Share Your Own World Too. You don’t need to fake youth to connect. Invite them into your interests — whether it’s cooking, hiking, or your terrible taste in 80s power ballads. It’s more authentic than trying to pass for their peer.
Keep Social Media Respectful. Before posting that cute prom photo, ask permission. Teens don’t want their pajama selfies immortalized on Facebook for your college roommate to see.
Embrace Your Own Lane. Your power isn’t in using their slang correctly — it’s in being the reliable, supportive adult who isn’t trying to audition for Love Island: Parent Edition.
Learn, But Don’t Perform. Know enough to understand, but don’t insert yourself as a performer. Recognizing the slang is fine; using it in conversation is like showing up in Crocs to a job interview.
Model Confidence in Being Yourself. Show them what adulthood can look like when you’re secure in who you are. That’s cooler than any TikTok dance you’ll ever attempt.
MISTAKES TO AVOID
Dropping into their online spaces like an uninvited guest star.
Dressing like their friends to “blend in.” (They will notice. Immediately.)
Turning their interests into your personal content brand.
Oversharing their private lives for your laughs.
Using “When I was your age…” as a license to crash their party.
THE PAYOFF
When we stop performing “cool” and start embodying real, our teen can relax. They trust us more. They’re less mortified to bring friends around. And ironically, that makes us cooler — not because we nailed the slang, but because we respected their boundaries.

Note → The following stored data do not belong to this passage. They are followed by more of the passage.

(* ===== verification/Conversation.v ===== *)
(** * A conversation with the example server

    A client says hello and sends pings and queries, in pieces of any size, and
    then closes its side.  The server answers everything in its order and ends.
    This puts together the framing of packets, the parser, the handshake, the
    compression that each query asks for, and the answers of the session. *)

From stdpp Require Import relations.
From S2P Require Import Prelude RustStd Errors Scalars Encoder ReadEx Stable Finite.
From S2P Require Import Protocol SqlType TypeNames DecimalNum Values StringPool Columns.
From S2P Require Import ColumnLaws Compressed Block BlockLaws Chunks Connection Server ServerLaws.
From S2P Require Import Insert Spec Refinement Simple SimpleLaws.
Local Open Scope Z_scope.

Section Reading.
Context {P : Profile} `{ChronoTz, Combine, Lz4} `{!Tokio Block}.

(** ** Pieces of a packet *)

(** Reads behind those that make up a packet stay unread. *)
Lemma read_packet_more self ctx reads more :
  match read_packet self ctx reads with
  | (self', rest, Ready r) =>
    read_packet self ctx (reads ++ more) = (self', rest ++ more, Ready r) /\ exists used, reads = used ++ rest
  | (_, _, Pending) => True
  end.
Proof.
  revert self. induction reads as [|x reads IH]; intros self; cbn [app read_packet].
  - destruct (conn_parse_packet self ctx) as [[[p|] self']| | |] eqn:Hp; try done;
      (split; [|by exists []]); destruct more as [|[[|]|] ?]; cbn [read_packet]; by rewrite Hp.
  - destruct (conn_parse_packet self ctx) as [[[p|] self']| | |] eqn:Hp; try (by split; [|exists []]).
    destruct x as [[|b bs]|e]; [by split; [|exists [inl []]]| |by split; [|exists [inr e]]].
    specialize (IH (set_buffer self' (buffer self' ++ b :: bs) (compress self'))).
    destruct (read_packet _ _ reads) as [[self2 rest] [r|]]; [|done].
    destruct IH as [IH [used ->]]. split; [exact IH|]. by exists (inl (b :: bs) :: used).
Qed.

(** A connection that has [rest] to read, in its buffer and in pieces, before the
    client closes its side; what is written is accepted. *)
Record holding (conn : Connection) (chunks : list bytes) (rest : bytes) : Prop := {
  ho_incoming : incoming (stream conn) = (inl <$> chunks) ++ [inl []];
  ho_faults : faults (stream conn) = [];
  ho_pieces : Forall (fun c => c <> []) chunks;
  ho_rest : buffer conn ++ concat chunks = rest;
  ho_small : Z.of_nat (length rest) < 2 ^ 32
}.

Lemma wrote_holding conn chunks rest bs : holding conn chunks rest -> holding (wrote conn bs) chunks rest.
Proof. intros []. by split. Qed.

Context `{!ClickHouseSession}.

(** The next packet, whatever the pieces that it comes in. *)
Lemma read_step_holding c conn t chunks bs rest packet :
  holding conn chunks (bs ++ rest) ->
  parses (R:=bytes) (parse_packet (tz conn) (hello c) (compress conn)) bs packet ->
  exists conn' chunks', read_step c conn t = Some (apply packet c conn' t) /\ holding conn' chunks' rest /\
    tz conn' = tz conn /\ outgoing (stream conn') = outgoing (stream conn) /\
    compress conn' = match packet with Query q => 0 <? QueryRequest.compression q | _ => compress conn end.
Proof.
  intros [Hi Hf Hp Hr Hs] Hparse. apply (parses_cursor _ _ _ rest) in Hparse.
  pose proof (read_packet_agrees conn c chunks Hp ltac:(by rewrite Hr)) as Ha.
  pose proof (read_packet_more conn c (inl <$> chunks) [inl []]) as Hmore.
  set (k := match packet with Query q => 0 <? QueryRequest.compression q | _ => compress conn end).
  assert (conn_parse_packet (filled conn chunks) c = Ok (Some packet, set_buffer conn rest k)) as Hc.
  { unfold conn_parse_packet, filled. cbn [set_buffer tz compress buffer]. by rewrite Hr, Hparse. }
  rewrite Hc in Ha.
  destruct Ha as (chunks' & buf & Hread & Hbuf). rewrite Hread in Hmore. destruct Hmore as [Hmore [used Hused]].
  unfold read_step. rewrite Hi, Hmore. eexists _, chunks'. split; [reflexivity|].
  cbn in Hbuf. split; [|by split_and!]. split; cbn; [done|done| |done|].
  - apply Forall_forall. intros x Hx. rewrite Forall_forall in Hp. apply Hp.
    assert (inl x ∈ (inl <$> chunks : list (bytes + io_error))) as Hin.
    { rewrite Hused. apply elem_of_app. right. by apply list_elem_of_fmap_2. }
    apply list_elem_of_fmap in Hin as (y & [= ->] & Hy). done.
  - rewrite length_app in Hs. lia.
Qed.

(** The end of the stream behind the last packet. *)
Lemma read_step_end c conn t chunks :
  holding conn chunks [] ->
  exists s, read_step c conn t = Some s /\ pc s = Finished (Ok tt) /\
    outgoing (stream (connection s)) = outgoing (stream conn).
Proof.
  intros [Hi _ Hp Hr _]. apply app_eq_nil in Hr as [Hb Hc].
  destruct chunks as [|x chunks]; [|by apply Forall_cons in Hp as [Hx _]; destruct x].
  unfold read_step. rewrite Hi. cbn [fmap list_fmap app read_packet].
  assert (conn_parse_packet conn c = Ok (None, conn)) as ->.
  { unfold conn_parse_packet. by rewrite Hb. }
  rewrite bool_decide_true by done. destruct (reset_context c t) as [c' t']. eexists. by split_and!.
Qed.
End Reading.

(** ** The client *)

Inductive heard `{ChronoTz} := HPong | HAnswer (packets : list server_packet).

Section Client.
Context {P : Profile} `{ChronoTz, Combine, Lz4} {R} `{Read R}.

(** What a client of the example server asks for: pings, and queries that are no
    inserts. *)
Definition ask_ok (tz : Tz) (q : request) : Prop :=
  match q with
  | RPing => True
  | RQuery q ss => request_ok tz false (RQuery q ss) /\ is_insert (QueryRequest.query q) = false
  | _ => False
  end.

(** How it reads the answer. *)
Definition hear (tz : Tz) (revision : Z) (q : request) : rd R heard :=
  match q with
  | RQuery q _ =>
    packets ← client_answer 21 tz (0 <? QueryRequest.compression q) revision; mret (HAnswer packets)
  | _ =>
    packet ← read_uvarint;
    if packet =? SERVER_PONG then mret HPong
    else lift (Err (Error.Driver (DriverError.UnknownPacket packet)))
  end.

Fixpoint hear_all (tz : Tz) (revision : Z) (qs : list request) : rd R (list heard) :=
  match qs with
  | [] => mret []
  | q :: qs => x ← hear tz revision q; xs ← hear_all tz revision qs; mret (x :: xs)
  end.

(** The answer to the hello, and those to what follows. *)
Definition client_conversation (tz : Tz) (revision : Z) (qs : list request)
  : rd R (Z * HelloResponse.t * list heard) :=
  response ← HelloResponse.client_read revision;
  answers ← hear_all tz revision qs;
  mret (response, answers).
End Client.

(** Ten blocks of the numbers, with progress behind some of them. *)
Definition answers `{ChronoTz} (q : request) (x : heard) : Prop :=
  match q, x with
  | RPing, HPong => True
  | RQuery _ _, HAnswer packets =>
    exists numbers' lates, length lates = 10%nat /\ same_block (sent numbers) numbers' /\
      packets = answered numbers' lates
  | _, _ => False
  end.

Section Talk.
Context {P : Profile} `{ChronoTz, Combine, Lz4, !Lz4Laws} `{!Tokio Block} `{!Runtime, !Spawn}.
Context (last_progress_send : Instant).

#[local] Instance talker : ClickHouseSession := simple_session last_progress_send.

(** ** One request *)

(** The server before a request: it said hello, and no insert is open. *)
Definition greeted (h : HelloRequest.t) (revision : Z) (c : CHContext) : Prop :=
  hello c = Some h /\ client_revision c = revision /\ out (state c) = None.

Lemma run_ask h revision zone c conn t chunks q rest :
  greeted h revision c -> holding conn chunks (request_bytes h false q ++ rest) -> ask_ok (tz conn) q ->
  exists c' conn' chunks' t' bs x, run_step (mkServer Reading c conn t) = Some (mkServer Reading c' (wrote conn' bs) t') /\
    greeted h revision c' /\ holding conn' chunks' rest /\ tz conn' = tz conn /\
    outgoing (stream conn') = outgoing (stream conn) /\
    parses (R:=bytes) (hear zone revision q) bs x /\ answers q x.
Proof.
  intros (Hh & Hrev & Ho) Hc Hq. destruct q as [| |h'|q ss|scalar table n b]; try done; cbn [request_bytes] in Hc.
  - destruct (read_step_holding c conn t chunks (uvarint_bytes CLIENT_PING) rest Ping Hc)
      as (conn' & chunks' & Hs & Hc' & Htz & Hout & _).
    { rewrite <- (app_nil_r (uvarint_bytes _)). apply parses_number; [done|apply parses_ret]. }
    exists c, conn', chunks', t, (uvarint_bytes SERVER_PONG), HPong. split_and!; try done.
    + cbn [run_step]. rewrite Hs. cbn [apply].
      by rewrite (flush_ok _ _ _ _ (uvarint_bytes SERVER_PONG)) by (done || by apply uvarint_ok || apply Hc').
    + cbn [hear]. eapply parses_bind; [symmetry; apply app_nil_r|by apply parses_uvarint|]. apply parses_ret.
  - destruct Hq as [Hok Hi].
    destruct (parses_packet (R:=bytes) (tz conn) h (hello c) (compress conn) (RQuery q ss) Hok Hh) as (p & Hp & Hr).
    destruct p as [| | |q'|]; try done. cbn [receives] in Hr. subst q'.
    destruct (read_step_holding c conn t chunks _ rest _ Hc Hp) as (conn' & chunks' & Hs & Hc' & Htz & Hout & Hk).
    change (QueryRequest.compression (QueryRequest.received h q)) with (QueryRequest.compression q) in Hk.
    set (c' := set_query c (QueryRequest.query q) (QueryRequest.compression q)).
    destruct (simple_select_answers last_progress_send c' conn' t) as (lates & t' & Hl & Hans); [done|apply Hc'|done|].
    destruct (parses_answered (R:=bytes) zone (compress conn') revision lates) as (numbers' & Hsame & Hparse).
    set (bs := concat (reply (compress conn') (client_revision c') <$> lates)) in Hans.
    exists c', conn', chunks', t', (bs ++ uvarint_bytes SERVER_END_OF_STREAM), (HAnswer (answered numbers' lates)).
    split_and!; try done.
    + cbn [run_step]. rewrite Hs.
      rewrite (apply_select (QueryRequest.received h q) c conn' t c' (wrote conn' bs) t'); [|exact Hans|done|done].
      by rewrite wrote_wrote.
    + cbn [hear]. rewrite <- Hk. rewrite Hl in Hparse. subst bs. change (client_revision c') with (client_revision c).
      rewrite Hrev. eapply parses_bind; [symmetry; apply app_nil_r|exact Hparse|]. apply parses_ret.
    + by exists numbers', lates.
Qed.

(** ** All of them *)

Definition asks_bytes (h : HelloRequest.t) (qs : list request) : bytes := concat (request_bytes h false <$> qs).

Lemma run_asks h revision zone c conn t chunks qs :
  greeted h revision c -> holding conn chunks (asks_bytes h qs) -> Forall (ask_ok (tz conn)) qs ->
  exists s bs xs, run_steps (S (length qs)) (mkServer Reading c conn t) = Some s /\ pc s = Finished (Ok tt) /\
    outgoing (stream (connection s)) = outgoing (stream conn) ++ bs /\
    parses (R:=bytes) (hear_all zone revision qs) bs xs /\ Forall2 answers qs xs.
Proof.
  revert c conn t chunks. induction qs as [|q qs IH]; intros c conn t chunks Hg Hc Hqs.
  - destruct (read_step_end c conn t chunks Hc) as (s & Hs & Hp & Hout).
    exists s, [], []. cbn [length run_steps run_step]. rewrite Hs. split_and!; [done|done|by rewrite app_nil_r|apply parses_ret|constructor].
  - apply Forall_cons in Hqs as [Hq Hqs]. unfold asks_bytes in Hc. cbn [fmap list_fmap concat] in Hc.
    destruct (run_ask h revision zone c conn t chunks q _ Hg Hc Hq)
      as (c' & conn' & chunks' & t' & bs & x & Hs & Hg' & Hc' & Htz & Hout & Hp & Hx).
    destruct (IH c' (wrote conn' bs) t' chunks') as (s & bs' & xs & Hn & Hfin & Hout' & Hps & Hxs);
      [done|by apply wrote_holding|by rewrite <- Htz in Hqs|].
    exists s, (bs ++ bs'), (x :: xs). split_and!; [|done| | |by constructor].
    + change (run_steps (S (length (q :: qs))) (mkServer Reading c conn t))
        with (match run_step (mkServer Reading c conn t) with Some s => run_steps (S (length qs)) s | None => None end).
      by rewrite Hs.
    + rewrite Hout'. cbn [wrote set_stream stream outgoing]. by rewrite Hout, app_assoc.
    + cbn [hear_all]. eapply parses_bind; [reflexivity|exact Hp|].
      eapply parses_bind; [symmetry; apply app_nil_r|exact Hps|apply parses_ret].
Qed.

(** What the client sends, in pieces, before it closes its side. *)
Definition client_stream (chunks : list bytes) : Stream := mkStream ((inl <$> chunks) ++ [inl []]) [] [].

Lemma run_conversation h zone zone' chunks qs t :
  tz_parse (lit "UTC") = inr zone ->
  HelloRequest.ok h = true -> Forall (ask_ok zone) qs ->
  Forall (fun c => c <> []) chunks -> Z.of_nat (length (concat chunks)) < 2 ^ 32 ->
  concat chunks = request_bytes h false (RHello h) ++ asks_bytes h qs ->
  let revision := Z.min 54405 (HelloRequest.client_revision h) in
  exists s0 s xs, run (client_stream chunks) t = Ok s0 /\
    run_steps (2 + length qs) s0 = Some s /\ pc s = Finished (Ok tt) /\
    client_conversation (R:=bytes) zone' revision qs (outgoing (stream (connection s))) =
      Ok (SERVER_HELLO, HelloResponse.visible revision hello_response, xs, []) /\
    Forall2 answers qs xs.
Proof.
  intros Hz Hh Hqs Hpieces Hsmall Hbytes revision.
  unfold run, connection_new. cbn [timezone talker simple_session]. rewrite Hz.
  unfold state_default. destruct (new_notify t) as [n t1]. cbn [mbind outcome_bind].
  set (q0 := mkState _ _ _ _ _ _ _ _ _). set (conn0 := mkConnection _ _ _ _ _).
  assert (holding conn0 chunks (request_bytes h false (RHello h) ++ asks_bytes h qs)) as Hc
    by (split; [done..|by rewrite <- Hbytes]).
  destruct (read_step_holding (context_new q0) conn0 t1 chunks _ _ (Hello h) Hc)
    as (conn1 & chunks1 & Hs1 & Hc1 & Htz1 & Hout1 & _).
  { cbn [request_bytes]. apply parses_number; [done|].
    eapply parses_bind; [symmetry; apply app_nil_r| |apply parses_ret]. by apply HelloRequest.parses_hello. }
  set (c1 := mkContext q0 revision (Some h)).
  set (hb := HelloResponse.bytes_of revision hello_response).
  destruct (run_asks h revision zone' c1 (wrote conn1 hb) t1 chunks1 qs) as (s & bs & xs & Hn & Hfin & Hout & Hp & Hxs);
    [by split_and!|by apply wrote_holding|by (change (tz (wrote conn1 hb)) with (tz conn1); rewrite Htz1)|].
  eexists _, s, xs. split; [reflexivity|]. split_and!; [|done| |done].
  - change (run_steps (2 + length qs) (mkServer Reading (context_new q0) conn0 t1))
      with (match run_step (mkServer Reading (context_new q0) conn0 t1) with
            | Some s => run_steps (S (length qs)) s | None => None end).
    cbn [run_step]. rewrite Hs1. cbn [apply]. unfold apply_hello. fold revision.
    by rewrite (flush_ok _ _ _ _ hb) by (done || apply Hc1 || by rewrite HelloResponse.hello_encode_bytes).
  - rewrite Hout. cbn [wrote set_stream stream outgoing]. rewrite Hout1. cbn [app conn0 stream client_stream outgoing].
    rewrite <- (app_nil_r (hb ++ bs)). apply parses_cursor. unfold client_conversation.
    eapply parses_bind; [reflexivity|by apply HelloResponse.hello_client_reads|].
    eapply parses_bind; [symmetry; apply app_nil_r|exact Hp|apply parses_ret].
Qed.
End Talk.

Our teen doesn’t need another best friend. They need a parent who cheers from the sidelines, respects their privacy, and occasionally drives them to a concert without embarrassing them at the merch table.
The sweet irony? When we stop trying to be the “cool parent,” we actually become the parent they might choose to hang out with (occasionally). Not because we wore skinny jeans to their party, but because we gave them space to be themselves — while staying fully, unapologetically ourself.